A past or current trauma can impact every area of your life. Whether you want to move on or just get through whatever is happening now, trauma can leave scars that are often difficult to heal on your own. If you’re here, you probably don’t want to feel burdened and upset anymore. Clarity Therapy NYC specializes in EMDR (Eye Movement Desensitization and Reprocessing) and treatment for trauma. 

 Our trauma therapists use the science-backed method of EMDR to help people who experience PTSD and trauma including interpersonal violence, sexual assault, childhood trauma, and complex trauma.

EMDR Therapy to Help You Heal

EMDR, sometimes called eye movement therapy, is a research-backed trauma therapy that uses our understanding of neuroscience to change how our brain deals with traumatic memories and traumatic stress. It works by helping to reprocess traumatic memories to make them less emotionally intense and overwhelming. 

As a result, your body, emotions, and brain can heal after years of feeling disconnected and distressed. With the help of EMDR Therapy, you may notice that feelings that previously felt too intense or overwhelming have less of a hold over you. You may also notice your relationships with others improve, as well as an overall improved functioning in various areas of your life.

How does EMDR work?

EMDR is an 8 phase treatment modality and includes much more than just eye movements. The 8 phases of EMDR treatment include:

1. History taking and treatment planning – This involves your therapist getting to know you through sharing your history, with an emphasis on traumatic events you’d like to work through.

2. Preparation – Your therapist will share what the process of EMDR looks like and answer any questions you may have. They’ll also share grounding and coping skills that you can turn to if you’re feeling overwhelmed during a session.

3. Assessment – During this phase you’ll identify the events, thoughts, feelings, beliefs that you’d like to target for reprocessing with your therapist.

4. Desensitization – This is the phrase that people usually think of when they hear EMDR. During this time, your therapist will use bilateral stimulation techniques (either auditory, visual, or tactile stimulations that involve both sides of the body).
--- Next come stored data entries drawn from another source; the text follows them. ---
(* ===== verification/Sodium.v ===== *)
(** * libsodium: the interface the server relies on

    libsodium is not part of the repository: the routines the server calls are
    the operations of the class [Sodium], with their documented behaviour in
    [SodiumLaws].  Random bytes are an argument of the code that draws them.
    [Base64] is the URL-safe alphabet without padding, from which the instance
    [model_sodium] is built; its message authentication code is a checksum that
    only serves to evaluate examples. *)

From S2P Require Import Prelude JsonUtil.
Import Encode.

(** [crypto_auth_hmacsha256_BYTES] and [crypto_auth_hmacsha256_KEYBYTES] *)
Definition HMAC_BYTES : nat := 32.

(** The URL-safe base64 alphabet *)
Definition BASE64URL : cstr := lit "ABCDEFGHIJKLMNOPQRSTUVWXYZabcdefghijklmnopqrstuvwxyz0123456789-_".

Class Sodium := {
  (** [crypto_auth_hmacsha256], message then key *)
  hmacsha256 : list char -> list char -> list char;
  (** [sodium_bin2base64] and [sodium_base64_ENCODED_LEN] of the URL-safe
      variant without padding *)
  bin2base64 : list char -> cstr;
  base64_ENCODED_LEN : Z -> Z;
  (** [sodium_base642bin] into a buffer of the given size; [None] on failure *)
  base642bin : nat -> cstr -> option (list char);
  (** [sodium_hex2bin], likewise; the answer is the bytes decoded *)
  hex2bin : nat -> cstr -> option (list char);
}.

Class SodiumLaws (S : Sodium) : Prop := {
  hmac_length (m k : list char) : length (hmacsha256 m k) = HMAC_BYTES;
  base64_inverse (n : nat) (b : list char) :
    (length b <= n)%nat -> base642bin n (bin2base64 b) = Some b;
  base64_fits (n : nat) (s : cstr) (b : list char) :
    base642bin n s = Some b -> (length b <= n)%nat;
  base64_alphabet (b : list char) :
    Forall (fun c => c ∈ BASE64URL) (bin2base64 b);
  base64_encoded_len (b : list char) :
    (Z.of_nat (length (bin2base64 b)) + 1 <= base64_ENCODED_LEN (Z.of_nat (length b)))%Z;
  base64_expansion (n : Z) :
    (0 <= n)%Z -> (base64_ENCODED_LEN n <= n / 3 * 4 + 4)%Z;
}.

(** ** URL-safe base64 without padding *)

(** The characters of the alphabet need no escape in JSON and are not dots. *)
Lemma base64_chars `{SodiumLaws} (b : list char) :
  Forall (fun c => (c <> NUL /\ c <> "."%char) /\ escape_char c = [c]) (bin2base64 b).
Proof.
  assert (Forall (fun c => (c <> NUL /\ c <> "."%char) /\ escape_char c = [c]) BASE64URL) as HF
    by (apply (bool_decide_unpack _); by vm_compute).
  eapply Forall_impl; [|apply base64_alphabet]. intros c Hc. by apply (proj1 (list.Forall_forall _ _) HF).
Qed.

Module Base64.

Definition alphabet : cstr := BASE64URL.

Definition sextet (v : Z) : char := default NUL (alphabet !! Z.to_nat (v mod 64)).

Definition value (c : char) : option Z :=
  if ((65 <=? uchar c) && (uchar c <=? 90))%Z then Some (uchar c - 65)%Z
  else if ((97 <=? uchar c) && (uchar c <=? 122))%Z then Some (uchar c - 71)%Z
  else if ((48 <=? uchar c) && (uchar c <=? 57))%Z then Some (uchar c + 4)%Z
  else if (uchar c =? 45)%Z then Some 62%Z
  else if (uchar c =? 95)%Z then Some 63%Z
  else None.

Fixpoint encode (b : list char) : cstr :=
  match b with
  | [] => []
  | [x] => [sextet (uchar x / 4); sextet (uchar x * 16)]
  | [x; y] => [sextet (uchar x / 4); sextet (uchar x * 16 + uchar y / 16); sextet (uchar y * 4)]
  | x :: y :: z :: b' =>
      sextet (uchar x / 4) :: sextet (uchar x * 16 + uchar y / 16)
      :: sextet (uchar y * 4 + uchar z / 64) :: sextet (uchar z) :: encode b'
  end.

Definition byte (v : Z) : char := char_of_Z v.

Fixpoint decode (s : cstr) : option (list char) :=
  match s with
  | [] => Some []
  | [_] => None
  | [a; b] =>
      p ← value a; q ← value b;
      if (q mod 16 =? 0)%Z then Some [byte (p * 4 + q / 16)] else None
  | [a; b; c] =>
      p ← value a; q ← value b; r ← value c;
      if (r mod 4 =? 0)%Z then Some [byte (p * 4 + q / 16); byte (q * 16 + r / 4)] else None
  | a :: b :: c :: d :: s' =>
      p ← value a; q ← value b; r ← value c; t ← value d;
      rest ← decode s';
      Some (byte (p * 4 + q / 16) :: byte (q * 16 + r / 4) :: byte (r * 64 + t) :: rest)
  end.

Definition bounded_decode (n : nat) (s : cstr) : option (list char) :=
  b ← decode s; if (length b <=? n)%nat then Some b else None.

Lemma value_sextet (v : Z) : value (sextet v) = Some (v mod 64)%Z.
Proof.
  unfold sextet. pose proof (Z.mod_pos_bound v 64 ltac:(lia)) as H.
  remember (Z.to_nat (v mod 64)) as k eqn:Hk. replace (v mod 64)%Z with (Z.of_nat k) by lia.
  assert (k < 64)%nat by lia. clear Hk H.
  do 64 (destruct k as [|k]; [reflexivity|]). lia.
Qed.

Lemma sextet_alphabet (v : Z) : sextet v ∈ BASE64URL.
Proof.
  unfold sextet. destruct (lookup_lt_is_Some_2 alphabet (Z.to_nat (v mod 64))) as [c Hc].
  - change (length alphabet) with 64%nat. pose proof (Z.mod_pos_bound v 64 ltac:(lia)). lia.
  - rewrite Hc. by eapply list_elem_of_lookup_2.
Qed.

Lemma byte_uchar (c : char) (z : Z) : (z mod 256 = uchar c)%Z -> byte z = c.
Proof.
  intros E. apply uchar_inj. unfold byte, char_of_Z, uchar in *.
  rewrite E. by rewrite N2Z.id, ascii_N_embedding.
Qed.

(** Induction three bytes at a time. *)
Lemma triple_ind (P : list char -> Prop) :
  P [] -> (forall x, P [x]) -> (forall x y, P [x; y]) ->
  (forall x y z b, P b -> P (x :: y :: z :: b)) -> forall b, P b.
Proof.
  intros H0 H1 H2 H3 b.
  enough (P b /\ (forall x, P (x :: b)) /\ (forall x y, P (x :: y :: b))) as [? _] by done.
  induction b as [|c b (IH0 & IH1 & IH2)]; split_and!; auto.
Qed.

Lemma decode_encode (b : list char) : decode (encode b) = Some b.
Proof.
  induction b as [|x|x y|x y z b IH] using triple_ind; [done|..];
    pose proof (uchar_range x); try pose proof (uchar_range y); try pose proof (uchar_range z);
    cbn [encode decode]; rewrite !value_sextet; cbn [mbind option_bind]; rewrite ?IH;
    cbn [mbind option_bind].
  - rewrite (proj2 (Z.eqb_eq _ _)) by lia. do 2 f_equal. apply byte_uchar. lia.
  - rewrite (proj2 (Z.eqb_eq _ _)) by lia. repeat f_equal; apply byte_uchar; lia.
  - repeat f_equal; apply byte_uchar; lia.
Qed.

Lemma encode_alphabet (b : list char) : Forall (fun c => c ∈ BASE64URL) (encode b).
Proof.
  induction b using triple_ind; cbn [encode];
    repeat (constructor; [apply sextet_alphabet|]); done || constructor.
Qed.

Definition encoded_len (n : Z) : Z :=
  (n / 3 * 4 + (if n mod 3 =? 0 then 0 else n mod 3 + 1) + 1)%Z.

Lemma length_encode (b : list char) :
  (Z.of_nat (length (encode b)) + 1)%Z = encoded_len (Z.of_nat (length b)).
Proof.
  induction b as [|x|x y|x y z b IH] using triple_ind; [done..|].
  cbn [encode length]. unfold encoded_len in *.
  replace (Z.of_nat (S (S (S (length b))))) with (Z.of_nat (length b) + 1 * 3)%Z by lia.
  rewrite Z.div_add, Z_mod_plus_full by lia. lia.
Qed.

End Base64.

(** ** A concrete instance *)

Module SodiumModel.

Definition checksum (m k : list char) : list char :=
  let h := fold_left (fun acc c => (acc * 31 + uchar c) mod 65521)%Z (k ++ m) 7%Z in
  char_of_Z (h / 256) :: char_of_Z h :: replicate 30 NUL.

Fixpoint unhex (s : cstr) : option (list char) :=
  match s with
  | [] => Some []
  | a :: b :: s' =>
      p ← hex_val a; q ← hex_val b; rest ← unhex s'; Some (char_of_Z (p * 16 + q) :: rest)
  | _ => None
  end.

#[export] Instance model_sodium : Sodium := {
  hmacsha256 := checksum;
  bin2base64 := Base64.encode;
  base64_ENCODED_LEN := Base64.encoded_len;
  base642bin := Base64.bounded_decode;
  hex2bin n s := b ← unhex s; if (length b <=? n)%nat then Some b else None;
}.

#[export] Instance model_sodium_laws : SodiumLaws model_sodium.
Proof.
  split; simpl.
  - done.
  - intros n b Hb. unfold Base64.bounded_decode. rewrite Base64.decode_encode. simpl.
    by rewrite (proj2 (Nat.leb_le _ _)).
  - intros n s b. unfold Base64.bounded_decode. destruct (Base64.decode s); [|done]. simpl.
    destruct (Nat.leb_spec (length l) n); [|done]. by intros [= <-].
  - apply Base64.encode_alphabet.
  - intros b. by rewrite Base64.length_encode.
  - intros n Hn. unfold Base64.encoded_len. case_ifs; bool_to_prop; lia.
Qed.

End SodiumModel.
(** A task with some fields replaced. *)
Definition update (x : task) (body : option jobj) (code : Z) (txt : option cstr)
    (buf : option (list char)) (ctype user sess : cstr) : task := {|
  start_time := start_time x; req := req x; parsed_body := body;
  middleware_ctx := middleware_ctx x; status_txt := txt; worker_buf := buf; next := next x;
  reactor_id := reactor_id x; status_code := code; cancelled := cancelled x;
  out_content_type := ctype; username := user; session_id := sess; client_ip := client_ip x;
  request_id := request_id x; uri := uri x |}.

(** The status, the text and an [evbuffer_add] of an error path. *)
Definition reply_error (x : task) (code : Z) (txt : string) (msg : cstr) : task :=
  update x (parsed_body x) code (Some (lit txt)) ((fun b => b ++ msg) <$> worker_buf x)
    (out_content_type x) (username x) (session_id x).

Definition set_names (x : task) (user sess : option cstr) : task :=
  update x (parsed_body x) (status_code x) (status_txt x) (worker_buf x) (out_content_type x)
    (default (username x) user) (default (session_id x) sess).

Definition set_body (x : task) (body : option jobj) : task :=
  update x body (status_code x) (status_txt x) (worker_buf x) (out_content_type x)
    (username x) (session_id x).

Definition set_ctx (l : tls) (c : context) : tls := Tls c (err_of l) (log_request_id l).

Section Process.
Context (secret : list char) (now : Z).

(** [worker_process_jwt] *)
Definition worker_process_jwt (x : task) (r : request) (ctx : option middleware_ctx_t) (l : tls)
    : task * tls * bool :=
  match ctx with
  | Some c =>
      if decide (auth_mode c = AUTH_JWT) then
        match evhttp_find_header r (lit "Authorization") with
        | Some auth_hdr =>
            if strncaseeq auth_hdr (lit "Bearer ") 7 then
              let res := jwt_verify secret (Some (drop 7 auth_hdr)) (Some 33%nat) (Some 37%nat) now in
              let x := set_names x (out_username res) (out_session_id res) in
              match code res with
              | JWT_ERR_EXPIRED =>
                  (reply_error x 401 "Unauthorized" (lit "{`error`:`Token has expired`}"), l, false)
              | JWT_ERR_INVALID =>
                  (reply_error x 401 "Unauthorized" (lit "{`error`:`Invalid token`}"), l, false)
              | JWT_OK =>
                  (x, set_ctx l (context_set (ctx_of l) (Some (username x)) (Some (session_id x))
                         (Some (client_ip x)) (Some (uri x))), true)
              end
            else (reply_error x 401 "Unauthorized"
                    (lit "{`error`:`Missing or invalid Authorization header`}"), l, false)
        | None => (reply_error x 401 "Unauthorized"
                     (lit "{`error`:`Missing or invalid Authorization header`}"), l, false)
        end
      else (x, set_ctx l (context_set (ctx_of l) None None (Some (client_ip x)) (Some (uri x))), true)
  | None => (x, set_ctx l (context_set (ctx_of l) None None (Some (client_ip x)) (Some (uri x))), true)
  end.

(** The loop of the slow path over the extents of the buffer. *)
Fixpoint parse_extents (t : tokener) (body : option jobj) (es : list (list char))
    : tokener * option jobj :=
  match es with
  | [] => (t, body)
  | e :: es' =>
      let '(t, obj) := json_tokener_parse_ex t e in
      let body := match obj with Some _ => obj | None => body end in
      if decide (json_tokener_get_error t = json_tokener_continue)
      then parse_extents t body es' else (t, body)
  end.

(** The body of a request with a buffer of [len] bytes. *)
Definition parse_body (es : list (list char)) : tokener * option jobj :=
  let len := length (concat es) in
  let contig := match es with [] => 0%nat | e :: _ => length e end in
  if (len <=? contig)%nat then json_tokener_parse_ex json_tokener_new (concat es)
  else parse_extents json_tokener_new None es.

(** [Content-Type: application/json], perhaps with parameters *)
Definition is_json_type (ctype : cstr) : bool :=
  strncaseeq ctype (lit "application/json") 16
  && match rd ctype 16 with
     | Some c => bool_decide (c = NUL \/ c = ";"%char \/ c = " "%char)
     | None => false
     end.

(** [worker_process_payload]; [tok_ok] says whether a parser was allocated. *)
Definition worker_process_payload (x : task) (r : request) (tok_ok : bool) : task * bool :=
  if decide (evhttp_request_get_command r <> EVHTTP_REQ_POST) then (x, true) else
  match evhttp_find_header r (lit "Content-Type") with
  | None => (reply_error x 400 "Bad Request"
      (lit "{`error`:`Invalid Content-Type. Expected application/json.`}"), false)
  | Some ctype =>
      if negb (is_json_type ctype) then (reply_error x 400 "Bad Request"
        (lit "{`error`:`Invalid Content-Type. Expected application/json.`}"), false)
      else if (length (concat (input_extents r)) =? 0)%nat then
        (reply_error x 400 "Bad Request" (lit "{`error`:`Empty request body.`}"), false)
      else if negb tok_ok then
        (reply_error x 503 "Service Unavailable"
           (lit "{`error`:`Out of memory allocating JSON parser`}"), false)
      else
        let '(t, obj) := parse_body (input_extents r) in
        let x := match obj with Some _ => set_body x obj | None => x end in
        if bool_decide (parsed_body x = None)
           || negb (bool_decide (json_tokener_get_error t = json_tokener_success))
           || negb (json_object_is_type (parsed_body x) json_type_object)
        then (reply_error x 400 "Bad Request"
                (lit "{`error`:`Invalid JSON payload or not a JSON object.`}"), false)
        else (x, true)
  end.
(** [ready] are the lines of threads that have seen the logger run and are about to
    take the mutex; [accepted] are the lines that were queued, [written] those the
    logger thread has passed to [writev], in order, [output] what reached the file. *)
Record state := State {
  log : logger;
  running : bool;
  thread : pc;
  ready : list (list char);
  accepted : list (list char);
  written : list (list char);
  output : list char;
  failed : bool;
}.

Definition wake (t : pc) : pc := match t with Waiting => Checking | _ => t end.

Definition pc_of (a : action) : pc :=
  match a with Sleep => Waiting | Quit => Exited | Flush batch => Writing batch end.

(** A line of [logger_log] fits its buffer. *)
Definition sized (line : list char) : Prop := (length line < SYNC_BUF_SIZE)%nat.

Inductive log_step : state -> state -> Prop :=
  (** [try_enqueue_log] before its mutex *)
  | step_check line s :
      running s = true -> sized line ->
      log_step s (State (log s) true (thread s) (line :: ready s) (accepted s) (written s) (output s) (failed s))
  (** its critical section *)
  | step_enqueue line r1 r2 g ok signal s :
      ready s = r1 ++ line :: r2 -> try_enqueue_log (log s) line = Some (g, ok, signal) ->
      log_step s (State g (running s) (if signal : bool then wake (thread s) else thread s) (r1 ++ r2)
        (if ok : bool then accepted s ++ [line] else accepted s) (written s) (output s) (failed s))
  | step_spurious s :
      thread s = Waiting ->
      log_step s (State (log s) (running s) Checking (ready s) (accepted s) (written s) (output s) (failed s))
  (** [logger_shutdown] *)
  | step_shutdown s :
      log_step s (State (log s) false (wake (thread s)) (ready s) (accepted s) (written s) (output s) (failed s))
  (** [logger_thread_func] *)
  | step_round a g s :
      thread s = Checking -> logger_round (log s) (running s) = Some (a, g) ->
      log_step s (State g (running s) (pc_of a) (ready s) (accepted s) (written s) (output s) (failed s))
  | step_write batch iov answers text ok s :
      thread s = Writing batch -> iov_of (log s) batch = Some iov ->
      write_batch_iovecs answers iov = Some (text, ok) ->
      log_step s (State (log s) (running s) (Returning batch) (ready s) (accepted s) (written s ++ iov)
        (output s ++ text) (failed s || negb ok))
  | step_return batch g s :
      thread s = Returning batch -> return_batch_to_pool (log s) batch = Some g ->
      log_step s (State g (running s) Checking (ready s) (accepted s) (written s) (output s) (failed s)).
5. Installation – During this phase, you’ll learn how to create and associate new positive, core beliefs that will replace traumatic memories.

6. Body scan – You’ll be prompted to scan your body and share the sensation you’re experiencing, while keeping in mind your traumatic event and positive belief.

7. Closure –  Once the reprocessing has taken place, your therapist will help ensure that you’re feeling grounded and calm to help you return to the present moment. You may be asked to share about your thoughts, feelings, and reactions to the traumatic event, as well as how you’re feeling in your body.

8. Reevaluation – At the start of each new session, your therapist will revisit your thoughts, feelings, beliefs about the event as well as your distress level to assess how progress is going. Together, you may identify and address additional traumatic memories to reprocess in subsequent sessions.


While people typically are thinking of phase 4 when they think of EMDR, there can be a lot of resourcing and skill building work that needs to be done in phase 2 before dual awareness stimulation comes into play.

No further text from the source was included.